→ **Required work**
Check the records below for the word "Hself" and state how many lines contain it, replying with the number only.

→ **Dataset records**
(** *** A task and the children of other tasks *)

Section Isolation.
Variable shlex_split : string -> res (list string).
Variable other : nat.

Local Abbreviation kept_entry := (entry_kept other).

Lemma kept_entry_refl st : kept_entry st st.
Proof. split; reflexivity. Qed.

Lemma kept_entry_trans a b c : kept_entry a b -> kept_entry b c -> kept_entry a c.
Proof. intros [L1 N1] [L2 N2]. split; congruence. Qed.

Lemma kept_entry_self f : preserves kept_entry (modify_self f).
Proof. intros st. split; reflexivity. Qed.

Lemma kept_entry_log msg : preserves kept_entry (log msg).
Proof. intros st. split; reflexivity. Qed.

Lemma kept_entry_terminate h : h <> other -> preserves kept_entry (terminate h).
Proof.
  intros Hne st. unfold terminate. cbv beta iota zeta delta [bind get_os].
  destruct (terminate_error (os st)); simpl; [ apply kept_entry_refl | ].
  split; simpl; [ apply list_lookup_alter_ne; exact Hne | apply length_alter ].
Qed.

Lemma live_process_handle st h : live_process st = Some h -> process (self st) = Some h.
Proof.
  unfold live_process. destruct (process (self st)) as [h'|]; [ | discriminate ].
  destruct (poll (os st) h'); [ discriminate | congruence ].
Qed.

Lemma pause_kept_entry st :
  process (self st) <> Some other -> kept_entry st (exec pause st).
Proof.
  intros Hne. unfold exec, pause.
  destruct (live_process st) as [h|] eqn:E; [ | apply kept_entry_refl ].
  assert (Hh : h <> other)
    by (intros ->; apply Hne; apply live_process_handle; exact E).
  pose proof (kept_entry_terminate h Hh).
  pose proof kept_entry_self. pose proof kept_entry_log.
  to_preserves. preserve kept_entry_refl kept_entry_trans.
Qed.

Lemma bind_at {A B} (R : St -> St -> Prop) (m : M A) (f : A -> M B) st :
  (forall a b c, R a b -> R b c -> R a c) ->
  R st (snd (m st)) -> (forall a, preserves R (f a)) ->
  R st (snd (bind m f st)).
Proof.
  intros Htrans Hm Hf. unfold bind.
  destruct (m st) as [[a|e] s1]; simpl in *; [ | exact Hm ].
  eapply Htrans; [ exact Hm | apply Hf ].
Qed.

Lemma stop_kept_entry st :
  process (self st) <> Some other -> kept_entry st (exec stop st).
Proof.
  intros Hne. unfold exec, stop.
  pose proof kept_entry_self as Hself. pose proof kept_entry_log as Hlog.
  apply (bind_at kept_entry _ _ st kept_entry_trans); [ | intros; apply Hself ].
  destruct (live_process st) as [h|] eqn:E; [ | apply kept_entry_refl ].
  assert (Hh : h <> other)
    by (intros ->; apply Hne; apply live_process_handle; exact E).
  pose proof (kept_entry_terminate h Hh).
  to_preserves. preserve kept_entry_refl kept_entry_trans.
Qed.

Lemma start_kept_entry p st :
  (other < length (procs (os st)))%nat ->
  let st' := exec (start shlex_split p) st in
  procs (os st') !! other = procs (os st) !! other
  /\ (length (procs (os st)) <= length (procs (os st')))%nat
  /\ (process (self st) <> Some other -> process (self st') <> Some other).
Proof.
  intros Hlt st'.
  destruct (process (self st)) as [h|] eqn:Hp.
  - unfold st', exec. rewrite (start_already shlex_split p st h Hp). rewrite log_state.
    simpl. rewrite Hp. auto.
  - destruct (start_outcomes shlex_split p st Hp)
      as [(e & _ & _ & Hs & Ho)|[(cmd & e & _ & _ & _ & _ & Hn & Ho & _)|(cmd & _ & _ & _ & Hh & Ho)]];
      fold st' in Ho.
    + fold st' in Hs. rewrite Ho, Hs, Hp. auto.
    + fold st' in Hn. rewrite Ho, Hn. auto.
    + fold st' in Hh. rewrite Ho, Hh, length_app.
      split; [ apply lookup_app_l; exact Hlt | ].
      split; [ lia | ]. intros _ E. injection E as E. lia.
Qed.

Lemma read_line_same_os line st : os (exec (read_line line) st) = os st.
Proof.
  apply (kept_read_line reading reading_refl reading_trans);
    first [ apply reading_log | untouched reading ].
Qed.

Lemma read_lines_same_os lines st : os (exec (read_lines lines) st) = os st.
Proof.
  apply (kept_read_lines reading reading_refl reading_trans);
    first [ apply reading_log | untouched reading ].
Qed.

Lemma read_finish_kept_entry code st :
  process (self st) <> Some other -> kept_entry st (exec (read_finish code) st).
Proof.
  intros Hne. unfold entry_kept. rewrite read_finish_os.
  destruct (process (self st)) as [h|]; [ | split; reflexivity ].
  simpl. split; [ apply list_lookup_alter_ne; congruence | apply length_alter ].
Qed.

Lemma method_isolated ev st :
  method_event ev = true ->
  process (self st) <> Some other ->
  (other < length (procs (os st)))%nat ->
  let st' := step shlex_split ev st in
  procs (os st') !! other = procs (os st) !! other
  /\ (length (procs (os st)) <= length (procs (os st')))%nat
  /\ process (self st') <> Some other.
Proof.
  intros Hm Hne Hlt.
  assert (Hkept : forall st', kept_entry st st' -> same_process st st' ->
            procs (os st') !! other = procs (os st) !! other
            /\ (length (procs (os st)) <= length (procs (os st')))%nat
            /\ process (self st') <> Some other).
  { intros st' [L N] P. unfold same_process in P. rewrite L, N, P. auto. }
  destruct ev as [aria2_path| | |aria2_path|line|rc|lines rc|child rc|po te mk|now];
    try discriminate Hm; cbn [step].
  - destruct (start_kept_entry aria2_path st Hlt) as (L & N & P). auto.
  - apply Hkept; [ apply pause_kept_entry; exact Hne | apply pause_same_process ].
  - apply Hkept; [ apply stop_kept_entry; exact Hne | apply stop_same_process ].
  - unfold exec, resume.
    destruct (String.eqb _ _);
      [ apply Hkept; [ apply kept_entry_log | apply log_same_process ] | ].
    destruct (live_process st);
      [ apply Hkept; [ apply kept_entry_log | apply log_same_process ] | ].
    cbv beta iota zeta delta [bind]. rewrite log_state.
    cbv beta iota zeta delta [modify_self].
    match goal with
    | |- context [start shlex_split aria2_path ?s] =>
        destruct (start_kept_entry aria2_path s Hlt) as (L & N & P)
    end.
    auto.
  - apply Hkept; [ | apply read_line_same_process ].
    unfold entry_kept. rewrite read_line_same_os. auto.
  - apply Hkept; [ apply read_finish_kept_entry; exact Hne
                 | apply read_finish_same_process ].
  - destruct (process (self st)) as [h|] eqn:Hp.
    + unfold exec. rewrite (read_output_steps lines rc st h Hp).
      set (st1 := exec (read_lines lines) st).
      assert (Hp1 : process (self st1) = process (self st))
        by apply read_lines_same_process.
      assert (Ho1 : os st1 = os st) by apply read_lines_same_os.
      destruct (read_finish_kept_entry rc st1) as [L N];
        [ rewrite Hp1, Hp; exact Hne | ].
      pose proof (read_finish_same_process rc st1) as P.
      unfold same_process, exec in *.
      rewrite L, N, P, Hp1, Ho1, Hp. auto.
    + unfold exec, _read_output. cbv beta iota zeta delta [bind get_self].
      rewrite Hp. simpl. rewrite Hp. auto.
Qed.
* * *
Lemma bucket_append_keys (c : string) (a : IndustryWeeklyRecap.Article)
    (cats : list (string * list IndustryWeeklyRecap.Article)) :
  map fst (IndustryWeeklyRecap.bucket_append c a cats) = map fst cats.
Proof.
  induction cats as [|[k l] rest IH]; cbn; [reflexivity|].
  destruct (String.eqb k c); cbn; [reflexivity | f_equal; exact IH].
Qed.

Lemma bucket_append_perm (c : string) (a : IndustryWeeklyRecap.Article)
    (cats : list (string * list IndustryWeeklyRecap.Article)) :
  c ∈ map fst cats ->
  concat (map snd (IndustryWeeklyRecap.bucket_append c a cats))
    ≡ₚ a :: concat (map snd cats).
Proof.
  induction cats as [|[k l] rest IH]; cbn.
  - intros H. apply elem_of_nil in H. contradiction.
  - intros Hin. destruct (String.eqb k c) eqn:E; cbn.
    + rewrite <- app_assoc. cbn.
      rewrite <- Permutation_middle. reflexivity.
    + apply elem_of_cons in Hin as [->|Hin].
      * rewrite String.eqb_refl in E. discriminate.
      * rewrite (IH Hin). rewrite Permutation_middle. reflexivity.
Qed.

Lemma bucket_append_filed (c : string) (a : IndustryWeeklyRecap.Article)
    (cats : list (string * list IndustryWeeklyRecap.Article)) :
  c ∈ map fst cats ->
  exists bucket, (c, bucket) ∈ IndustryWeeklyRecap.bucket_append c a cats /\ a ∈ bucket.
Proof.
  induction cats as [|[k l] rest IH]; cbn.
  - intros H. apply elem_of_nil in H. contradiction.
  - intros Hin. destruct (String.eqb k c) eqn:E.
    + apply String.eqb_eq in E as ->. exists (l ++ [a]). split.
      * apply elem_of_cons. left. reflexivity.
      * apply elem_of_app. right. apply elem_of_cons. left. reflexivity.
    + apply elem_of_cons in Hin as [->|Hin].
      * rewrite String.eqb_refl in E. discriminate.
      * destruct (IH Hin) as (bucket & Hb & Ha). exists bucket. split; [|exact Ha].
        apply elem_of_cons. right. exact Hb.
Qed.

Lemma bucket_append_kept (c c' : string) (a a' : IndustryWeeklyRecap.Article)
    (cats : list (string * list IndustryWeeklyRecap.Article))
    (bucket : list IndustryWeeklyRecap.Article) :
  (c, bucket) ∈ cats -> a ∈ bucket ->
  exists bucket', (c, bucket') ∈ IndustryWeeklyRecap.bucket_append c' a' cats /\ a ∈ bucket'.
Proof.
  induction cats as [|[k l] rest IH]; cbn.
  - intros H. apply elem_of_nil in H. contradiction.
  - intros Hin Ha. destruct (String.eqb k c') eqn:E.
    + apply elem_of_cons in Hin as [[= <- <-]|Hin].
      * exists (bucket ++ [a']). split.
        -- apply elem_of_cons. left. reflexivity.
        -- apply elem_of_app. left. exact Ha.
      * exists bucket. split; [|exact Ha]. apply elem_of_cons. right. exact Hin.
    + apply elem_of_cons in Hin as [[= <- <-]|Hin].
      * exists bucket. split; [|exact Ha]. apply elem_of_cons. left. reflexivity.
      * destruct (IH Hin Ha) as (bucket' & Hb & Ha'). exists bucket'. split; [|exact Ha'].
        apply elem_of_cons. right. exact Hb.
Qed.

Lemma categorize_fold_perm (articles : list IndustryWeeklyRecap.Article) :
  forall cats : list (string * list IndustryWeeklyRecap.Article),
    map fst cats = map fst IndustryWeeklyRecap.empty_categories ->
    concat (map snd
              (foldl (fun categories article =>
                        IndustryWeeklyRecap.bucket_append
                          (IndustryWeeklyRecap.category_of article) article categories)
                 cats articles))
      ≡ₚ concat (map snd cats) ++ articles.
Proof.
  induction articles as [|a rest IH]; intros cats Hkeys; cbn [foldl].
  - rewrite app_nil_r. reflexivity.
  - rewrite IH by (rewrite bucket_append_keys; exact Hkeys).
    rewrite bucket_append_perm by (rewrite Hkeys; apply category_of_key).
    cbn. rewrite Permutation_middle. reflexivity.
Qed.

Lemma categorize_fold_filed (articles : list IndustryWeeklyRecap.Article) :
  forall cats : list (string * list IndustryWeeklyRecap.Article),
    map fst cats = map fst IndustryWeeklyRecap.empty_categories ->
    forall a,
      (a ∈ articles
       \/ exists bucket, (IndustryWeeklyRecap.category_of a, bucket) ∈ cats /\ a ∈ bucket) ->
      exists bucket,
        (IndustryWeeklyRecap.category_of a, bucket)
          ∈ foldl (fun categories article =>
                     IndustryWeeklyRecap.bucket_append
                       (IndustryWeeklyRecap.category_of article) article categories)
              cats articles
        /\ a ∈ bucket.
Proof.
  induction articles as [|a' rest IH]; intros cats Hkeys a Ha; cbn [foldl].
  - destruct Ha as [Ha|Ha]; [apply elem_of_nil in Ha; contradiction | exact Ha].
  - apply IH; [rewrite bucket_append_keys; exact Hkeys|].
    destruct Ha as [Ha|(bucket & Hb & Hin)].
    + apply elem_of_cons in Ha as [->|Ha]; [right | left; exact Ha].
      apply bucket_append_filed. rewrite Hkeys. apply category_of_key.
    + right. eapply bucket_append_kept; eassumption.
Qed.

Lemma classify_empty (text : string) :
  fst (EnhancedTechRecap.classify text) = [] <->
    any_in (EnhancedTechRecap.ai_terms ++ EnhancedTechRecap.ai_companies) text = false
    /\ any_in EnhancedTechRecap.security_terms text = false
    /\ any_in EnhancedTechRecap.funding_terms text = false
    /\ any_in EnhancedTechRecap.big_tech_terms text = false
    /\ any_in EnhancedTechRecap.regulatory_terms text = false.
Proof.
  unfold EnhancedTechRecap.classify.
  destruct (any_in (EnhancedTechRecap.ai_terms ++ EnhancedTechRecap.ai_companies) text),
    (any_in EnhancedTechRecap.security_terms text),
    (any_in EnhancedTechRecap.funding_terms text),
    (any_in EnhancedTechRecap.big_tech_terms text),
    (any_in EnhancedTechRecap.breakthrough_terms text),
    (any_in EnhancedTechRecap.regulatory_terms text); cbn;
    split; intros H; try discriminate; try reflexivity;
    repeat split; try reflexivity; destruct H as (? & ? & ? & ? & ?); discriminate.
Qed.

→ **Answer space**
2